This tutorial provides a simple explanation of the difference between a PDF (probability density function) and a CDF (cumulative distribution function) in statistics.
Random Variables
Before we can define a PDF or a CDF, we first need to understand random variables.
A random variable, usually denoted as X, is a variable whose values are numerical outcomes of some random process. There are two types of random variables: discrete and continuous.
Discrete Random Variables
A discrete random variable is one which can take on only a countable number of distinct values like 0, 1, 2, 3, 4, 5…100, 1 million, etc. Some examples of discrete random variables include:
- The number of times a coin lands on tails after being flipped 20 times.
- The number of times a dice lands on the number 4 after being rolled 100 times.

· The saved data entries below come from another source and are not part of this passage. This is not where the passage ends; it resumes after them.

(* ===== verification/Tools.v ===== *)
(** * ls.c, ln.c, rm.c, mkdir.c, kill.c, init.c and stat of ulib.c

    These programs are sequences of system calls.  [Calls] is what they use of
    the kernel, on a world of type [W]; a path is the bytes of a string, and
    exit is the end of the program.  exec returns only when it fails.  What printf is given to print is kept as
    the bytes it writes. *)
From S2P Require Import Prelude Words Params CString Fs Ulib.

Module Tools.

Class Calls (W : Type) := {
  u_open : list Z -> Z -> M W Z;
  u_fstat : Z -> M W (Z * Fs.stat);
  u_read : Z -> Z -> M W (Z * list Z);
  u_close : Z -> M W Z;
  u_link : list Z -> list Z -> M W Z;
  u_unlink : list Z -> M W Z;
  u_mkdir : list Z -> M W Z;
  u_kill : Z -> M W Z;
  u_mknod : list Z -> Z -> Z -> M W Z;
  u_dup : Z -> M W Z;
  u_fork : M W Z;
  u_wait : M W Z;
  u_exec : list Z -> list (list Z) -> M W Z;
  u_print : Z -> list Z -> M W unit
}.

(** The bytes of a string constant *)
Definition text (s : string) : list Z := (fun a => Z.of_nat (Ascii.nat_of_ascii a)) <$> String.list_ascii_of_string s.

Section programs.
Context {W : Type} `{!Calls W}.

(** ulib.c:stat; the second component is what fstat stored. *)
Definition stat (n : list Z) : M W (Z * option Fs.stat) :=
  fd <- u_open n O_RDONLY ;;
  if fd <? 0 then ret (-1, None)
  else let* (r, st) := u_fstat fd in u_close fd ;; ret (r, Some st).

(** ** ls.c *)

(** The first character after the last slash of the first [n] *)
Fixpoint after_slash (n : nat) (path : list Z) : nat :=
  match n with
  | O => O
  | S n' => if bool_decide (path !! n' = Some 47) then n else after_slash n' path
  end.

Definition fmtname (path : list Z) : list Z :=
  let p := drop (after_slash (length path) path) path in
  if zlen p >=? DIRSIZ then p else p ++ replicate (Z.to_nat (DIRSIZ - zlen p)) 32.

(** [printf(1, "%s %d %d %d\n", ...)] *)
Definition print_entry (path : list Z) (st : Fs.stat) : M W unit :=
  match Ulib.printint (Fs.st_type st) 10 true, Ulib.printint (s32 (Fs.st_ino st)) 10 true, Ulib.printint (s32 (Fs.st_size st)) 10 true with
  | Some t, Some i, Some z => u_print 1 (fmtname path ++ 32 :: t ++ 32 :: i ++ 32 :: z ++ [10])
  | _, _, _ => undef
  end.

(** The body of the loop of ls for an entry [de] of the directory [path] *)
Definition ls_entry (path de : list Z) : M W unit :=
  if Fs.de_inum de =? 0 then ret tt
  else
    let buf := path ++ 47 :: CString.cstr (Z.to_nat DIRSIZ) (Fs.de_name de) in
    let* (r, st) := stat buf in
    match st with
    | Some st => if r <? 0 then u_print 1 (text "ls: cannot stat " ++ buf ++ [10]) else print_entry buf st
    | None => u_print 1 (text "ls: cannot stat " ++ buf ++ [10])
    end.

(** The loop of ls on a directory that has at most [fuel] entries and does not
    grow meanwhile *)
Fixpoint ls_loop (fuel : nat) (fd : Z) (path : list Z) : M W unit :=
  let* (n, de) := u_read fd 16 in
  if n =? 16 then match fuel with O => undef | S fuel' => ls_entry path de ;; ls_loop fuel' fd path end else ret tt.

Definition ls (path : list Z) : M W unit :=
  fd <- u_open path 0 ;;
  if fd <? 0 then u_print 2 (text "ls: cannot open " ++ path ++ [10])
  else
    let* (r, st) := u_fstat fd in
    if r <? 0 then u_print 2 (text "ls: cannot stat " ++ path ++ [10]) ;; u_close fd ;; ret tt
    else
      (if Fs.st_type st =? T_FILE then print_entry path st
       else if Fs.st_type st =? T_DIR then
         if zlen path + 1 + DIRSIZ + 1 >? 512 then u_print 1 (text "ls: path too long" ++ [10])
         else ls_loop (Z.to_nat (Fs.st_size st / 16)) fd path
       else ret tt) ;;
      u_close fd ;;
      ret tt.

Fixpoint ls_all (args : list (list Z)) : M W unit :=
  match args with [] => ret tt | a :: args' => ls a ;; ls_all args' end.

(** ls.c:main; the arguments come without the name of the program. *)
Definition ls_main (args : list (list Z)) : M W unit := match args with [] => ls (text ".") | _ => ls_all args end.

(** ** ln.c, rm.c, mkdir.c and kill.c *)

Definition ln_main (args : list (list Z)) : M W unit :=
  match args with
  | [old; new] =>
      r <- u_link old new ;;
      if r <? 0 then u_print 2 (text "link " ++ old ++ 32 :: new ++ text ": failed" ++ [10]) else ret tt
  | _ => u_print 2 (text "Usage: ln old new" ++ [10])
  end.

(** The loops of rm and mkdir stop at the first failure. *)
Fixpoint each (f : list Z -> M W Z) (before after : list Z) (args : list (list Z)) : M W unit :=
  match args with
  | [] => ret tt
  | a :: args' => r <- f a ;; if r <? 0 then u_print 2 (before ++ a ++ after) else each f before after args'
  end.

Definition rm_main (args : list (list Z)) : M W unit :=
  match args with
  | [] => u_print 2 (text "Usage: rm files..." ++ [10])
  | _ => each u_unlink (text "rm: ") (text " failed to delete" ++ [10]) args
  end.

Definition mkdir_main (args : list (list Z)) : M W unit :=
  match args with
  | [] => u_print 2 (text "Usage: mkdir files..." ++ [10])
  | _ => each u_mkdir (text "mkdir: ") (text " failed to create" ++ [10]) args
  end.

Fixpoint kill_all (args : list (list Z)) : M W unit :=
  match args with
  | [] => ret tt
  | a :: args' => match Ulib.atoi (a ++ [0]) with Some pid => u_kill pid ;; kill_all args' | None => undef end
  end.

Definition kill_main (args : list (list Z)) : M W unit :=
  match args with [] => u_print 2 (text "usage: kill pid..." ++ [10]) | _ => kill_all args end.

(** ** init.c *)

Definition init_open : M W unit :=
  fd <- u_open (text "console") O_RDWR ;;
  (if fd <? 0 then u_mknod (text "console") 1 1 ;; u_open (text "console") O_RDWR ;; ret tt else ret tt) ;;
  u_dup 0 ;;
  u_dup 0 ;;
  ret tt.

(** The loop that waits for the shell [pid], at most [fuel] processes before it *)
Fixpoint init_wait (fuel : nat) (pid : Z) : M W unit :=
  wpid <- u_wait ;;
  if (wpid >=? 0) && negb (wpid =? pid) then
    match fuel with O => undef | S fuel' => u_print 1 (text "zombie!" ++ [10]) ;; init_wait fuel' pid end
  else ret tt.

(** A round of the loop of main; the result is whether it goes on. *)
Definition init_round (fuel : nat) : M W bool :=
  u_print 1 (text "init: starting sh" ++ [10]) ;;
  pid <- u_fork ;;
  if pid <? 0 then u_print 1 (text "init: fork failed" ++ [10]) ;; ret false
  else if pid =? 0 then u_exec (text "sh") [text "sh"] ;; u_print 1 (text "init: exec sh failed" ++ [10]) ;; ret false
  else init_wait fuel pid ;; ret true.

(** The first [n] rounds *)
Fixpoint init_rounds (fuel n : nat) : M W bool :=
  match n with O => ret true | S n' => go <- init_round fuel ;; if go : bool then init_rounds fuel n' else ret false end.

Definition init_main (fuel n : nat) : M W bool := init_open ;; init_rounds fuel n.

End programs.

(** ** Names *)

Lemma after_slash_app n : forall l name, 47 ∉ name -> n = length name -> (l = [] \/ last l = Some 47) -> after_slash (length l + n) (l ++ name) = length l.
Proof.
  induction n as [|n IH]; intros l name Hn Hl Hs.
  - rewrite Nat.add_0_r. destruct name; [|done]. rewrite app_nil_r. destruct Hs as [->|Hs]; [done|]. destruct l as [|x l] using rev_ind; [done|]. clear IHl.
    rewrite length_app, Nat.add_comm. cbn [length Nat.add after_slash]. rewrite last_snoc in Hs. injection Hs as ->.
    by rewrite bool_decide_eq_true_2 by (by rewrite list_lookup_middle).
  - destruct name as [|b name] using rev_ind; [done|]. clear IHname. rewrite length_app in Hl. cbn in Hl. rewrite Nat.add_succ_r. cbn [after_slash].
    rewrite bool_decide_eq_false_2; [|rewrite app_assoc, lookup_app_r, length_app by (rewrite length_app; lia); replace (length l + n - (length l + length name))%nat with 0%nat by lia; set_solver].
    rewrite app_assoc. rewrite <- (IH l name) at 2 by (set_solver || lia || done).
    assert (H : forall k, (k <= length (l ++ name))%nat -> after_slash k ((l ++ name) ++ [b]) = after_slash k (l ++ name)).
    { clear. intros k. induction k as [|k IH]; intros Hk; [done|]. cbn [after_slash]. rewrite lookup_app_l by lia. by rewrite IH by lia. }
    apply H. rewrite length_app. lia.
Qed.

(** fmtname is the part after the last slash, padded with blanks to DIRSIZ. *)
Lemma fmtname_last dir name : 47 ∉ name -> dir = [] \/ last dir = Some 47 -> fmtname (dir ++ name) = name ++ replicate (Z.to_nat (DIRSIZ - zlen name)) 32.
Proof.
  intros Hn Hd. unfold fmtname. rewrite length_app, (after_slash_app (length name)) by done. rewrite drop_app_length.
  destruct (Z.geb_spec (zlen name) DIRSIZ); [|done]. replace (Z.to_nat _) with 0%nat by lia. by rewrite app_nil_r.
Qed.

Example fmtname_dot : fmtname (text "./cat") = text "cat           ".
Proof. by vm_compute. Qed.

End Tools.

Continuous Random Variables
A continuous random variable is one which can take on an infinite number of possible values. Some examples of continuous random variables include:
- Height of a person
- Weight of an animal
- Time required to run a mile
For example, the height of a person could be 60.2 inches, 65.2344 inches, 70.431222 inches, etc. There are an infinite amount of possible values for height.
Rule of Thumb: If you can count the number of outcomes, then you are working with a discrete random variable (e.g. counting the number of times a coin lands on heads). But if you can measure the outcome, you are working with a continuous random variable (e.g. measuring, height, weight, time, etc.)
Probability Density Functions
A probability density function (pdf) tells us the probability that a random variable takes on a certain value.
For example, suppose we roll a dice one time. If we let x denote the number that the dice lands on, then the probability density function for the outcome can be described as follows:
P(x : 0
P(x = 1) : 1/6
P(x = 2) : 1/6
P(x = 3) : 1/6
P(x = 4) : 1/6
P(x = 5) : 1/6
P(x = 6) : 1/6
P(x > 6) : 0
Note that this is an example of a discrete random variable, since x can only take on integer values.
For a continuous random variable, we cannot use a PDF directly, since the probability that x takes on any exact value is zero.
For example, suppose we want to know the probability that a burger from a particular restaurant weighs a quarter-pound (0.25 lbs). Since weight is a continuous variable, it can take on an infinite number of values.
For example, a given burger might actually weight 0.250001 pounds, or 0.24 pounds, or 0.2488 pounds. The probability that a given burger weights exactly .25 pounds is essentially zero.
Cumulative Distribution Functions
A cumulative distribution function (cdf) tells us the probability that a random variable takes on a value less than or equal to x.
For example, suppose we roll a dice one time. If we let x denote the number that the dice lands on, then the cumulative distribution function for the outcome can be described as follows:
P(x ≤ 0) : 0
P(x ≤ 1) : 1/6
P(x ≤ 2) : 2/6
P(x ≤ 3) : 3/6
P(x ≤ 4) : 4/6
P(x ≤ 5) : 5/6
P(x ≤ 6) : 6/6
P(x > 6) : 0
Notice that the probability that x is less than or equal to 6 is 6/6, which is equal to 1. This is because the dice will land on either 1, 2, 3, 4, 5, or 6 with 100% probability.
This example uses a discrete random variable, but a continuous density function can also be used for a continuous random variable.
Cumulative distribution functions have the following properties:
- The probability that a random variable takes on a value less than the smallest possible value is zero. For example, the probability that a dice lands on a value less than 1 is zero.
- The probability that a random variable takes on a value less than or equal to the largest possible value is one. For example, the probability that a dice lands on a value of 1, 2, 3, 4, 5, or 6 is one. It must land on one of those numbers.
- The cdf is always non-decreasing. That is, the probability that a dice lands on a number less than or equal to 1 is 1/6, the probability that it lands on a number less than or equal to 2 is 2/6, the probability that it lands on a number less than or equal to 3 is 3/6, etc. The cumulative probabilities are always non-decreasing.
Related: You can use an ogive graph to visualize a cumulative distribution function.
The Relationship Between a CDF and a PDF
In technical terms, a probability density function (pdf) is the derivative of a cumulative distribution function (cdf).
Furthermore, the area under the curve of a pdf between negative infinity and x is equal to the value of x on the cdf.
For an in-depth explanation of the relationship between a pdf and a cdf, along with the proof for why the pdf is the derivative of the cdf, refer to a statistical textbook.